Santo Domingo de abajo culminó su recorrido a casa. El santo fue acompañado al templo en la comunidad de San Andrés de la Palanca, en Ciudad, Sandino, con un desborde de algarabía y devoción.

Su recorrido por la capital de casi 12 horas, fue largo y pintoresco, amenizado por música de filarmónicos y la danza de promesantes.

Ya entrada la noche, con cohetes y sones, la imagen del milagroso Santo ingresó a la iglesia balanceado por los tradicionalistas quienes se sincronizaban con el ritmo de los instrumentos musicales.
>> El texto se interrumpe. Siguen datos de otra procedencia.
Local Open Scope Z_scope.
#[local] Set Default Proof Using "Type*".

(** ** The node (cmd/node/main.go) *)

Inductive node_handle :=
  | Database | Raft | PeerListener | AdminListener | ClientListener | Signals
  | ClientServer | PeerServer | AdminServer.

#[export] Instance node_handle_dec : EqDecision node_handle.
Proof. solve_decision. Defined.

(** What a node serves: the client listener's handler and, of a member, the peer
    listener and the admin listener with its token. *)
Inductive served (D M : Type) :=
  | ServeDatabase (db : D) (id : string)
  | ServeMember (node : M) (admin : option string).
Arguments ServeDatabase {_ _} _ _. Arguments ServeMember {_ _} _ _.

(** What the system answers. *)
Record node_answers (D M : Type) := mkNodeAnswers {
  no_database : string → error + D;
  no_membership : string → error + Membership;
  no_listen : node_handle → string → option error;
  no_open : Config → error + M;
  no_loopback : string → bool;        (* [net.ParseIP(host).IsLoopback()] *)
  no_token : string;                  (* SHARDZERO_ADMIN_TOKEN *)
  no_shutdown : node_handle → option error;
}.
Arguments no_database {_ _} _ _. Arguments no_membership {_ _} _ _. Arguments no_listen {_ _} _ _.
Arguments no_open {_ _} _ _. Arguments no_loopback {_ _} _ _. Arguments no_token {_ _} _. Arguments no_shutdown {_ _} _ _.

(** What ends the wait of the process: a server's [Serve] returns, or a signal
    arrives. *)
Inductive process_event :=
  | ServeReturned (err : error)
  | Signalled.

(** [http.ErrServerClosed]. *)
Definition ErrServerClosed : error := ErrNew "http: Server closed".

(** Whether an address may be used by a listener for this machine alone. *)
Definition loopback `{Net} (parse : string → bool) (address : string) : bool :=
  match SplitHostPort address with inl _ => false | inr (host, _) => parse host end.

Section node.
Context `{HN : Net} {D M : Type} (a : node_answers D M) (f : node_flags).

(** The admin listener and its token. *)
Definition admin_listener : func (act node_handle) (option string) :=
  if bool_decide (nf_admin_listen f = "") then mret None
  else if negb (loopback (no_loopback a) (nf_admin_listen f))
  then return_ (Some (ErrNew "admin listener must use a loopback IP"))
  else if bool_decide (no_token a = "") then return_ (Some (ErrNew "admin token required"))
  else
    check (no_listen a AdminListener (nf_admin_listen f)) ;;
    hold AdminListener ;;
    release AdminServer ;;
    mret (Some (no_token a)).

Definition node_start : func (act node_handle) (served D M) :=
  s ← (if bool_decide (nf_cluster f = "") then
         if bool_decide (nf_fixed_leader f ≠ "") then return_ (Some (ErrNew "--fixed-leader requires --cluster"))
         else
           db ← try (no_database a (data_directory f));
           hold Database ;;
           mret (ServeDatabase db (nf_id f))
       else
         m ← try (no_membership a (nf_cluster f));
         check (no_listen a PeerListener (nf_peer_listen f)) ;;
         hold PeerListener ;;
         node ← try (no_open a (node_config f m));
         hold Raft ;;
         admin ← admin_listener;
         mret (ServeMember node admin));
  check (no_listen a ClientListener (nf_listen f)) ;;
  hold ClientListener ;;
  mret s.

Definition has_peer (s : served D M) : bool := match s with ServeMember _ _ => true | _ => false end.
Definition has_admin (s : served D M) : bool := match s with ServeMember _ (Some _) => true | _ => false end.

Definition shut (h : node_handle) : func (act node_handle) unit := perform (Shutting h) ;; check (no_shutdown a h).

(** The branch of the select on a signal. *)
Definition node_shutdown (s : served D M) : func (act node_handle) unit :=
  perform (Shutting ClientServer) ;;
  match no_shutdown a ClientServer with
  | Some err => perform (Closed ClientServer) ;; return_ (Some err)
  | None =>
    (if has_peer s then shut PeerServer else mret tt) ;;
    (if has_admin s then shut AdminServer else mret tt)
  end.

(** [run]: the start, the servers, and what ends the wait. *)
Definition node_process (event : option process_event) : func (act node_handle) unit :=
  s ← node_start;
  hold Signals ;;
  perform (Serving ClientServer) ;; release ClientServer ;;
  (if has_peer s then perform (Serving PeerServer) ;; release PeerServer else mret tt) ;;
  (if has_admin s then perform (Serving AdminServer) else mret tt) ;;
  match event with
  | None => wait
  | Some (ServeReturned err) =>
    if error_is (λ e, bool_decide (e = ErrServerClosed)) err then return_ None else return_ (Some err)
  | Some Signalled => node_shutdown s
  end.

(** The servers whose handlers call the database or the Raft node. *)
Definition node_uses (h : node_handle) : list node_handle :=
  match h with
  | Database => [ClientServer]
  | Raft => [ClientServer; PeerServer; AdminServer]
  | _ => []
  end.

(** The admin listener serves only this machine, and only with a token. *)
Definition admin_guarded (log : list (act node_handle)) : Prop :=
  serves AdminServer log = true → loopback (no_loopback a) (nf_admin_listen f) = true ∧ no_token a ≠ "".

Ltac guarded :=
  solve [ intros H; discriminate H
        | intros _; split; [by apply negb_false_iff|by eapply bool_decide_eq_false_1] ].

(** A flag that is not empty, in the branch where it is. *)
Ltac contradicted Hf :=
  match type of Hf with
  | ?x ≠ _ => match goal with E : bool_decide (x = _) = true |- _ => by apply bool_decide_eq_true_1 in E end
  end.

(** C36. The life of a node's process: it returns only with everything closed that it
    had opened, on every path and whatever fails; neither the database nor the
    Raft node is ever closed before a server whose handlers use it; the admin
    listener serves only on a loopback address and with a token; and the process
    ends without an error only when its servers had been closed, or a signal came
    and every server that it has was shut down in time. *)
Theorem node_lifetime event :
  match call (node_process event) with
  | Panicked => False
  | Waiting log => event = None ∧ outlived node_uses [] log = true ∧ admin_guarded log
  | Returned r log =>
    released log = true ∧ outlived node_uses [] log = true ∧ admin_guarded log ∧
    (r = None → (∃ err, event = Some (ServeReturned err) ∧ error_is (λ e, bool_decide (e = ErrServerClosed)) err = true) ∨
      event = Some Signalled ∧ no_shutdown a ClientServer = None ∧
      (nf_cluster f ≠ "" → no_shutdown a PeerServer = None ∧
         (nf_admin_listen f ≠ "" → no_shutdown a AdminServer = None)))
  end.
Proof.
  unfold node_process, node_start, admin_listener, node_shutdown, shut, hold, release, has_peer, has_admin, admin_guarded.
  run_func. repeat ask.
  all: repeat (split; [reflexivity|]); try (split; [guarded|]); try guarded.
  all: try (intros [=]; fail).
  all: try (intros _; left; by eexists).
  all: intros _; right; do 2 (split; [reflexivity|]); intros Hc; try contradicted Hc.
  all: split; [reflexivity|]; intros Ha; first [reflexivity|contradicted Ha].
Qed.

End node.

(** ** The local launcher (cmd/cluster/main.go) *)

Inductive launch_handle :=
  | LaunchSignals
  | Child (command : list string) (i : nat).

#[export] Instance launch_handle_dec : EqDecision launch_handle.
Proof. solve_decision. Defined.

(** What the system answers, [la_ends] whether a child ends within five seconds
    of being asked to. *)
Record launch_answers := mkLaunchAnswers {
  la_windows : bool;
  la_membership : error + Membership;
  la_mkdir : option error;
  la_abs : string → error + string;   (* [filepath.Abs] *)
  la_build : option error;
  la_start : nat → list string → option error;
  la_ends : nat → bool;
}.

Definition binary_path (windows : bool) (name : string) : string :=
  Join ["bin"; if windows then name +:+ ".exe" else name].

Section launcher.
Context `{HU : URLs} (a : launch_answers) (f : launch_flags).

(** The deferred function: the children are asked to end, then waited for. *)
Definition ask_end (h : launch_handle) : act launch_handle := if la_windows a then Killing h else Shutting h.
Definition reap (h : launch_handle) : list (act launch_handle) :=
  match h with
  | Child _ i => (if la_ends a i then [] else [Killing h]) ++ [Closed h]
  | LaunchSignals => []
  end.
Definition children (log : list (act launch_handle)) : list launch_handle :=
  filter (λ h, h ≠ LaunchSignals) (held log).
Definition stop_children (log : list (act launch_handle)) : list (act launch_handle) :=
  (ask_end <$> children log) ++ (children log ≫= reap).

Fixpoint start_children (binary : string) (i : nat) (ps : list Peer) : func (act launch_handle) unit :=
  match ps with
  | [] => mret tt
  | p :: ps =>
    args ← present (child_arguments f p);
    check (la_start a i (binary :: args)) ;;
    perform (Opened (Child (binary :: args) i)) ;;
    start_children binary (S i) ps
  end.

Definition wrap_build (e : option error) : option error := ErrWrap "build node: " <$> e.

(** [run]. *)
Definition launcher_process (events : list launch_event) : func (act launch_handle) unit :=
  m ← try (la_membership a);
  if bool_decide (mm_Peers m = []) then return_ (Some (ErrNew "empty cluster"))
  else
    check (check_members (mm_Peers m)) ;;
    check (la_mkdir a) ;; perform (Made "bin") ;;
    binary ← try (la_abs a (binary_path (la_windows a) "shardzero-node"));
    hold LaunchSignals ;;
    perform (Ran ["go"; "build"; "-o"; binary; "./cmd/node"]) ;;
    check (wrap_build (la_build a)) ;;
    defer stop_children ;;
    start_children binary 0 (mm_Peers m) ;;
    match supervise events (Z.of_nat (length (mm_Peers m))) with
    | None => wait
    | Some r => return_ r
    end.

(** The children that were started. *)
Definition is_child (h : launch_handle) : Prop :=
  match h with Child command i => la_start a i command = None | LaunchSignals => False end.

Lemma start_children_run binary i ps s : forallb member_ok ps = true →
  ∃ cs err,
    start_children binary i ps s =
      (match err with Some e => Returns (Some e) | None => Goes tt end) (mkFrame (fr_log s ++ (Opened <$> cs)) (fr_defers s)) ∧
    Forall is_child cs ∧ (err = None → length cs = length ps).
Proof.
  revert i s. induction ps as [|p ps IH]; intros i s; cbn [forallb start_children].
  { intros _. exists [], None. destruct s as [log defers]. cbn [fmap list_fmap fr_log fr_defers]. rewrite app_nil_r. by split_and!. }
  intros [[_ [Hp Hc]%andb_true_iff]%andb_true_iff Hps]%andb_true_iff.
  destruct (local_host _ Hp) as [peer Hpeer], (local_host _ Hc) as [client Hclient].
  unfold child_arguments. rewrite Hpeer, Hclient. cbn [option_bind].
  run_func. unfold option_bind. match goal with |- context [binary :: ?l] => set (command := binary :: l) end.
  destruct (la_start a i command) as [err|] eqn:Hs.
  { exists [], (Some err). cbn [fmap list_fmap]. rewrite app_nil_r. by destruct s as [log defers]. }
  edestruct (IH (S i) (mkFrame (fr_log s ++ [Opened (Child command i)]) (fr_defers s)) Hps) as (cs&err&Hrun&Hall&Hlen).
  destruct s as [log defers]. cbn [fr_log fr_defers] in Hrun |- *. rewrite Hrun, <-app_assoc.
  exists (Child command i :: cs), err. split; [done|]. split; [by constructor|]. intros He. cbn. by rewrite Hlen.
Qed.

(** The acts of a run that has started [cs], and those of its end. *)
Definition started (binary : string) (cs : list launch_handle) : list (act launch_handle) :=
  [Made "bin"; Opened LaunchSignals; Ran ["go"; "build"; "-o"; binary; "./cmd/node"]] ++ (Opened <$> cs).
Definition stopped (log : list (act launch_handle)) : list (act launch_handle) :=
  log ++ stop_children log ++ [Closed LaunchSignals].

Lemma held_opened (cs : list launch_handle) : held (Opened <$> cs) = cs.
Proof using Type. induction cs as [|h cs IH]; [done|]. unfold held in *. cbn. by rewrite IH. Qed.

Lemma children_started binary cs : Forall is_child cs → children (started binary cs) = cs.
Proof.
  intros Hc. unfold children, started. unfold held. rewrite bind_app. fold (held (Opened <$> cs)). rewrite held_opened.
  change (_ ++ cs) with (LaunchSignals :: cs). rewrite filter_cons_False by (by intros []).
  induction Hc as [|h cs Hh Hc IH]; [done|]. rewrite filter_cons_True by (by intros ->). by rewrite IH.
Qed.

Lemma stop_children_acts log x : x ∈ stop_children log ↔
  ∃ h, h ∈ children log ∧ (x = ask_end h ∨ x ∈ reap h).
Proof.
  unfold stop_children. rewrite elem_of_app, list_elem_of_fmap, list_elem_of_bind. naive_solver.
Qed.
"Esto es una alegría porque cada año la multitud de gente se multiplica. Vienen con mucha alegría, con mucho fervor, vienen sin pleito, sin nada", comentó Donaldo Solórzano tras el altar de la iglesia.

Desde su aparición hace 87 años, han sido muchos los milagros concedidos a los que con fe solicitan su interseción ante Dios.

"Mucha gente lo busca porque siempre hay milagros y que te alivie, eso es lo que la gente busca", sostuvo.

Para el joven Jorge Paisano las festividades contagian de alegría y por esa razón los jóvenes siguen esta tradición tan peculiar.

"Se recibe con mucha alegría, con fervor y con mucha tradición. Una devoción que cada milagro que se lo pedís con devoción él te lo cumple y tenés que pagar lo que prometiste", dijo.